Serge Babary : En Touraine, et en 2004, les touristes ont dépensé 787 millions d’euros, soit une augmentation de 7,3 % par rapport à 2003. En 2005, et en six mois, 70 000 personnes ont emprunté en Touraine un parcours Loire à Vélo. L’opération “Plus de Touraine” (hôtels à moitié prix les week-ends de mars et du 1er avril), a enregistré 550 r é s e r v a t i o n s d e chambres (1 100 nuitées) soit deux fois plus qu’en novembre 2005... Grâce à ce type d’opérations, chaque année nous réussissons à neutraliser des éléments négatifs (image bousculée par des événements, autres destinations plus “paisibles” que la France...) ; c’est la preuve qu’il faut inventer de nouveaux concepts. Le début de l’année 2006 est satisfaisant.

Des investisseurs ont des projets en Touraine. Une véritable économie touristique peut-elle se développer ?

Serge Babary : Depuis trois ans, nous voyons sortir des projets. Le premier - la résidence Pierre & Vacances à Loches - en a entraîné d’autres, concurrents. On voit que la Touraine est devenue une destination dynamique. Il est par ailleurs encourageant de voir que les professionnels jouent bien le jeu de la communauté d’action : la mission que nous avons menée à New York, celle que nous organisons à Londres, témoignent d’une belle participation. Le Département accompagne le développement de l’économie touristique avec la mise en place d’un fonds d’intervention dont bénéficient des entreprises du secteur. Une dizaine de projets privés sont actuellement concernés. C’est bon signe.


Fédérer

Alain Dayan, adjoint au maire de Tours

- Photo : O.M.

Comme les membres de la CCI de Touraine, vous semblez acquis à l’idée de fédérer les acteurs économiques du département. Pourquoi ?

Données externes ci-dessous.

Module StartupExamples.
Import Still ClientExamples FlowExamples AdminPropExamples.
#[local] Existing Instances literal_search unsorted no_files.

Definition words : list string := ["h2agent"; "-w"; "4"; "--discard-data"; "--traffic-client-connections"; "2"; "--vault"; "/vault.json"].
Definition settings (argv : list string) : option Settings :=
  match readCommandLine argv "h2agent" levels 8 true with Goes s => Some s | _ => None end.
Definition settings0 : Settings :=
  default (mkSettings "" None false false "" "" "" "" "" 0 0 0 0 0 0 "" "" "" false "" "" "" "" "" "" false false false false false "" [] [] 0 0 false Configuration_new)
    (settings words).
Lemma read_words : readCommandLine words "h2agent" levels 8 true = Goes settings0.
Proof. vm_compute. reflexivity. Qed.

Lemma settings_are_in_bounds_witness : 1 <= st_worker_threads settings0 <= st_max_worker_threads settings0 /\ st_client_workers settings0 = 5.
Proof.
  destruct (settings_are_in_bounds words "h2agent" levels 8 true settings0 ltac:(lia) read_words) as (_ & Hw & _). split; [exact Hw|vm_compute; reflexivity].
Defined.

(** A vault that is refused by its schema. *)
Definition content0 (path : string) : option string := if bool_decide (path = "/vault.json") then Some "[]" else None.
Definition started0 : Agent (OS := world) * outcome (list string) := boot id0 ub0 any_schema content0 settings0 (boot_agent [] settings0).
Lemma started_agent_is_whole_and_configured_witness :
  agent_whole started0.1 /\ server_data_ (ag_server started0.1) = false /\ is_Some (fl_pool (ag_flow started0.1)).
Proof.
  destruct (started_agent_is_whole_and_configured id0 decode0 ub0 text0 any_schema status0 levels content0 [] settings0 started0.1 started0.2
    (surjective_pairing started0)) as [Hw Hs].
  destruct (Hs []) as (_ & Hsrv & Hc); [vm_compute; reflexivity|]. destruct Hsrv as [Hd _]; [vm_compute; reflexivity|].
  split; [by apply Hw|]. split; [etransitivity; [exact Hd|vm_compute; reflexivity]|]. apply Hc. vm_compute. reflexivity.
Defined.

(** The vault of the file was refused, and nothing is reported. *)
Example refused_vault_is_silent : started0.2 = Val [] /\ v_map (w_vault (ag_world started0.1)) = ∅.
Proof. vm_compute. done. Qed.

(** The configuration shows a maximum of workers that is less than the workers. *)
Example configuration_shows_another_maximum :
  st_max_worker_threads settings0 = 4 /\ traffic_server_worker_threads_ (st_configuration settings0) = 4 /\
  traffic_server_max_worker_threads_ (st_configuration settings0) = 1.
Proof. vm_compute. done. Qed.

(** A number is cut to an [int], an option can be the value of another one, and a list of
    boundaries without a number is undefined. *)
Example number_is_cut : toNumber "4294967297" = Goes 1.
Proof. vm_compute. reflexivity. Qed.
Example option_is_also_a_value : (fun s => (st_key_file s, st_admin_secured s)) <$> settings ["h2agent"; "-k"; "-s"] = Some ("-s", true).
Proof. vm_compute. reflexivity. Qed.
Example no_boundary_is_undefined : loadHistogramBoundaries "none" = Undefined.
Proof. vm_compute. reflexivity. Qed.
End StartupExamples.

Alain Dayan : En économie, encore plus qu’ailleurs, il s’agit d’être efficace. La compétition internationale nous oblige à fédérer nos énergies pour attirer des investisseurs sur notre territoire. Le temps des querelles de clocher est largement révolu. Le fonctionnement de la Semaval (aéroport Tours Val de Loire, partenaires : CCI, Conseil général, Tours(Plus) me semble un bon exemple d’efficacité. Avoir une présidence tournante sur des projets d’intérêt général pour la Touraine permet d’obtenir plus facilement un consensus et bénéficie à leur réalisation.

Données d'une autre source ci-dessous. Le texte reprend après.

(* ===== verification/Banner.v ===== *)
(** What [main] says of its settings on the standard output before the servers start
    ([src/main.cpp]): each line is a title and a value.  The drawing of the program and the
    line with the date are left out. *)
From S2P Require Import Prelude Std Double Functions Query Json JsonModel External JsonConstraint Keys DataPart MockEvents MockData TypeConverter Vault Transformation Reports ClientEndpoint Schema Stages ServerProvision ServerAdmin TrafficServer ClientProvision Ticker ClientFlow AdminServer Startup StartupProperties Shutdown.
From stdpp Require Import options.
#[local] Open Scope Z_scope.

(** ** The lines *)

Definition choice (b : bool) (yes no : string) : string := if b then yes else no.
Definition or_none (none s : string) : string := if sempty s then none else s.

(** The lines of the workers: the queue is used with more than one. *)
Definition queue_lines (s : Settings) : list (string * string) :=
  if 1 <? st_worker_threads s then
    [("Traffic server maximum worker threads: ", to_string_i (st_max_worker_threads s));
     ("Traffic server queue dispatcher congestion control: ", choice (0 <=? st_queue_max_size s) "enabled" "disabled")]
    ++ (if 0 <=? st_queue_max_size s then [("Traffic server queue dispatcher maximum size allowed: ", to_string_i (st_queue_max_size s))] else [])
  else [].

(** The key and the certificate; the password itself is not shown. *)
Definition secure_lines (s : Settings) : list (string * string) :=
  [("Traffic server key password: ", if sempty (st_key_password s) then "<not provided>" else "***");
   ("Traffic server key file: ", or_none "<not provided>" (st_key_file s));
   ("Traffic server crt file: ", or_none "<not provided>" (st_crt_file s))]
  ++ (if traffic_secured s then [] else
        [("SSL/TLS disabled: ", "both key & certificate must be provided")]
        ++ (if sempty (st_key_password s) then [] else [("Traffic server key password was provided but will be ignored !", "")]))
  ++ [("Traffic secured: ", choice (traffic_secured s) "yes" "no")].

Definition traffic_lines (max_streams : bool) (s : Settings) : list (string * string) :=
  [("Traffic server local bind address: ", (bind_addresses s).1);
   ("Traffic server local port: ", st_traffic_server_port s);
   ("Traffic server api name: ", or_none "<none>" (st_api_name s));
   ("Traffic server api version: ", or_none "<none>" (st_api_version s));
   ("Traffic server worker threads: ", to_string_i (st_worker_threads s));
   ("Traffic server I/O threads: ", to_string_i (st_io_threads s))]
  ++ (if max_streams then [("Traffic server max concurrent streams: ", to_string_u (st_max_concurrent_streams s))] else [])
  ++ queue_lines s ++ secure_lines s.

Definition data_lines (s : Settings) : list (string * string) :=
  [("Schema configuration file: ", or_none "<not provided>" (st_schema_file s));
   ("Vault configuration file: ", or_none "<not provided>" (st_vault_file s));
   ("Traffic server process request body: ", choice (negb (st_ignore_request_body s)) "true" "false");
   ("Traffic server pre reserve request body: ", choice (negb (st_dynamic_allocation s)) "true" "false");
   ("Data storage: ", choice (negb (st_discard_data s)) "enabled" "disabled");
   ("Data key history storage: ", choice (negb (st_discard_key_history s)) "enabled" "disabled");
   ("Purge execution: ", choice (st_disable_purge s) "disabled" "enabled")].

Definition file_lines (s : Settings) : list (string * string) :=
  (if st_traffic_enabled s then
     [("Traffic server matching configuration file: ", or_none "<not provided>" (st_matching_file s));
      ("Traffic server provision configuration file: ", or_none "<not provided>" (st_provision_file s))]
   else [])
  ++ [("Traffic client endpoint configuration file: ", or_none "<not provided>" (st_endpoint_file s));
      ("Traffic client provision configuration file: ", or_none "<not provided>" (st_client_provision_file s))].

(** The boundaries are shown as the texts [loadHistogramBoundaries] made. *)
Definition metrics_lines (delay_text size_text : string) (s : Settings) : list (string * string) :=
  if disable_metrics_ (st_configuration s) then [("Metrics (prometheus): ", "disabled")]
  else
    [("Prometheus local bind address: ", (bind_addresses s).2); ("Prometheus local port: ", st_prometheus_port s)]
    ++ (match st_delay_boundaries s with [] => [] | _ => [("Prometheus 'response delay seconds' histogram boundaries: ", delay_text)] end)
    ++ (match st_size_boundaries s with [] => [] | _ => [("Prometheus 'message size bytes' histogram boundaries: ", size_text)] end).

Definition client_lines (s : Settings) : list (string * string) :=
  let c := st_configuration s in
  [("Long-term files close delay (usecs): ", to_string_u (long_term_files_close_delay_us_ c));
   ("Short-term files close delay (usecs): ", to_string_u (short_term_files_close_delay_us_ c));
   ("Remote servers lazy connection: ", choice (lazy_client_connection_ c) "true" "false");
   ("Traffic client connections: ", to_string_u (traffic_client_connections_ c));
   ("Traffic client worker threads: ", to_string_i (st_client_workers s) +:+ (if st_client_workers s =? 0 then " (disabled)" else ""))].

(** [level] is the level of the logger. *)
Definition banner (max_streams : bool) (level delay_text size_text : string) (s : Settings) : list (string * string) :=
  [("Log level: ", level); ("Verbose (stdout): ", choice (st_verbose s) "true" "false"); ("IP stack: ", choice (st_ipv6 s) "IPv6" "IPv4");
   ("Admin local port: ", st_admin_port s);
   ("Traffic server (mock server service): ", choice (st_traffic_enabled s) "enabled" "disabled")]
  ++ (if st_traffic_enabled s then traffic_lines max_streams s else [])
  ++ [("Admin secured: ", if traffic_secured s then choice (st_admin_secured s) "yes" "no" else choice (st_admin_secured s) "ignored" "no")]
  ++ data_lines s ++ file_lines s ++ metrics_lines delay_text size_text s ++ client_lines s.

(** ** What they say *)

(** The value of the first line with a title. *)
Definition value_of (title : string) (l : list (string * string)) : option string := snd <$> find (fun tv => String.eqb tv.1 title) l.

Lemma value_of_app title l1 l2 : value_of title (l1 ++ l2) = match value_of title l1 with Some v => Some v | None => value_of title l2 end.
Proof. unfold value_of. induction l1 as [|tv l1 IH]; cbn; [done|]. by destruct (String.eqb tv.1 title). Qed.

(** The lines of the traffic server have none of the titles that follow. *)
Lemma traffic_titles max_streams s title : title ∈ ["Admin secured: "; "Traffic server process request body: ";
    "Traffic server pre reserve request body: "; "Data storage: "; "Data key history storage: "; "Purge execution: "] ->
  value_of title (traffic_lines max_streams s) = None.
Proof.
  intros Ht. unfold traffic_lines, queue_lines, secure_lines. rewrite !value_of_app.
  destruct max_streams, (1 <? st_worker_threads s), (0 <=? st_queue_max_size s), (traffic_secured s), (sempty (st_key_password s));
    repeat (apply elem_of_cons in Ht as [->|Ht]; [reflexivity|]); by apply elem_of_nil in Ht.
Qed.

Definition with_password (p : string) (s : Settings) : Settings :=
  mkSettings (st_application_name s) (st_log_level s) (st_verbose s) (st_ipv6 s) (st_bind_address s) (st_admin_port s) (st_traffic_server_port s)
    (st_api_name s) (st_api_version s) (st_io_threads s) (st_worker_threads s) (st_max_worker_threads s) (st_queue_max_size s)
    (st_max_concurrent_streams s) (st_admin_worker_threads s) (st_key_file s) p (st_crt_file s) (st_admin_secured s) (st_schema_file s)
    (st_matching_file s) (st_provision_file s) (st_endpoint_file s) (st_client_provision_file s) (st_vault_file s) (st_ignore_request_body s)
    (st_dynamic_allocation s) (st_discard_data s) (st_discard_key_history s) (st_disable_purge s) (st_prometheus_port s) (st_delay_boundaries s)
    (st_size_boundaries s) (st_client_workers s) (st_pool_max_pending s) (st_traffic_enabled s) (st_configuration s).

(** The password of the key is not in what is printed: whatever it is, as long as there is
    one, the lines are the same. *)
Theorem password_is_hidden max_streams level delay_text size_text s p1 p2 (H1 : p1 <> "") (H2 : p2 <> "") :
  banner max_streams level delay_text size_text (with_password p1 s) = banner max_streams level delay_text size_text (with_password p2 s).
Proof.
  apply sempty_false in H1, H2. unfold banner, traffic_lines, secure_lines. cbn. by rewrite H1, H2.
Qed.

(** The lines of the data are found in the whole. *)
Lemma banner_data max_streams level delay_text size_text s title : title ∈ ["Traffic server process request body: ";
    "Traffic server pre reserve request body: "; "Data storage: "; "Data key history storage: "; "Purge execution: "] ->
  value_of title (banner max_streams level delay_text size_text s) = value_of title (data_lines s).
Proof.
  intros Ht. unfold banner. rewrite !value_of_app.
  assert (value_of title (if st_traffic_enabled s then traffic_lines max_streams s else []) = None) as ->.
  { destruct (st_traffic_enabled s); [|done]. apply traffic_titles. set_solver. }
  repeat (apply elem_of_cons in Ht as [->|Ht]; [reflexivity|]). by apply elem_of_nil in Ht.
Qed.

Section Truth.
Context `{JsonEq} `{JsonText} `{JsonPointer} `{RegexLib} `{!RegexSearch} `{SchemaLib} `{Calculus} {OS : Type} `{Outside OS} `{AdminOutside OS} `{StdSort}.
Context (decode_url : string -> string) (ub : double -> Z) (schema_text : Operation -> json) (file_content : string -> option string).

(** Of a traffic server that has started, the lines say what it does with the bodies, the
    events, their history and the purge. *)
Theorem banner_tells_the_server max_streams level delay_text size_text (out : OS) (s : Settings) (a' : Agent (OS := OS)) (msgs : list string)
  (Hb : boot decode_url ub schema_text file_content s (boot_agent out s) = (a', Val msgs)) (Ht : st_traffic_enabled s = true) :
  let told title := value_of title (banner max_streams level delay_text size_text s) in
  told "Data storage: " = Some (choice (server_data_ (ag_server a')) "enabled" "disabled") /\
  told "Data key history storage: " = Some (choice (server_data_key_history_ (ag_server a')) "enabled" "disabled") /\
  told "Purge execution: " = Some (choice (purge_execution_ (ag_server a')) "enabled" "disabled") /\
  told "Traffic server process request body: " = Some (choice (receive_request_body_ (ag_server a')) "true" "false") /\
  told "Traffic server pre reserve request body: " = Some (choice (pre_reserve_request_body_ (ag_server a')) "true" "false").
Proof.
  apply boot_done in Hb as (_ & _ & Hs). specialize (Hs Ht). injection Hs as E1 E2 E3 E4 E5.
  cbv beta zeta. rewrite !banner_data by set_solver. rewrite E1, E2, E3, E4, E5.
  unfold data_lines, value_of. cbn. by destruct (st_disable_purge s).
Qed.

(** Of the client side they do not: the events of the client are stored whatever they say. *)
Theorem banner_not_of_the_client max_streams level delay_text size_text (out : OS) (s : Settings) (a' : Agent (OS := OS)) (msgs : list string)
  (Hb : boot decode_url ub schema_text file_content s (boot_agent out s) = (a', Val msgs)) (Hd : st_discard_data s = true) :
  value_of "Data storage: " (banner max_streams level delay_text size_text s) = Some "disabled" /\ fl_client_data (ag_flow a') = true.
Proof.
  apply boot_done in Hb as (_ & Hf & _). injection Hf as E _ _ _. rewrite banner_data by set_solver. rewrite E. split; [|done].
  unfold data_lines, value_of. cbn. by rewrite Hd.
Qed.
End Truth.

La création d’une structure économique commune aux différents acteurs vous semble-t-elle réalisable et comment ?

Alain Dayan : Elle est souhaitable. La difficulté est de savoir à partir de quelle structure elle peut être élaborée. L’habitude de travailler ensemble autour de dossiers peut être amplifiée. Nous avons des exemples, ces dernières années, de réalisations - la micro-électronique de puissance, par exemple -, où l’ensemble des acteurs ont su porter les projets. Déjà la structure d’agglomération facilite la prise en compte de l’intérêt général dans le développement de l’économie. Une étape nous reste à franchir pour convaincre le reste du territoire de notre intérêt commun pour le développement économique. La CCI participe largement à cet effort de conviction.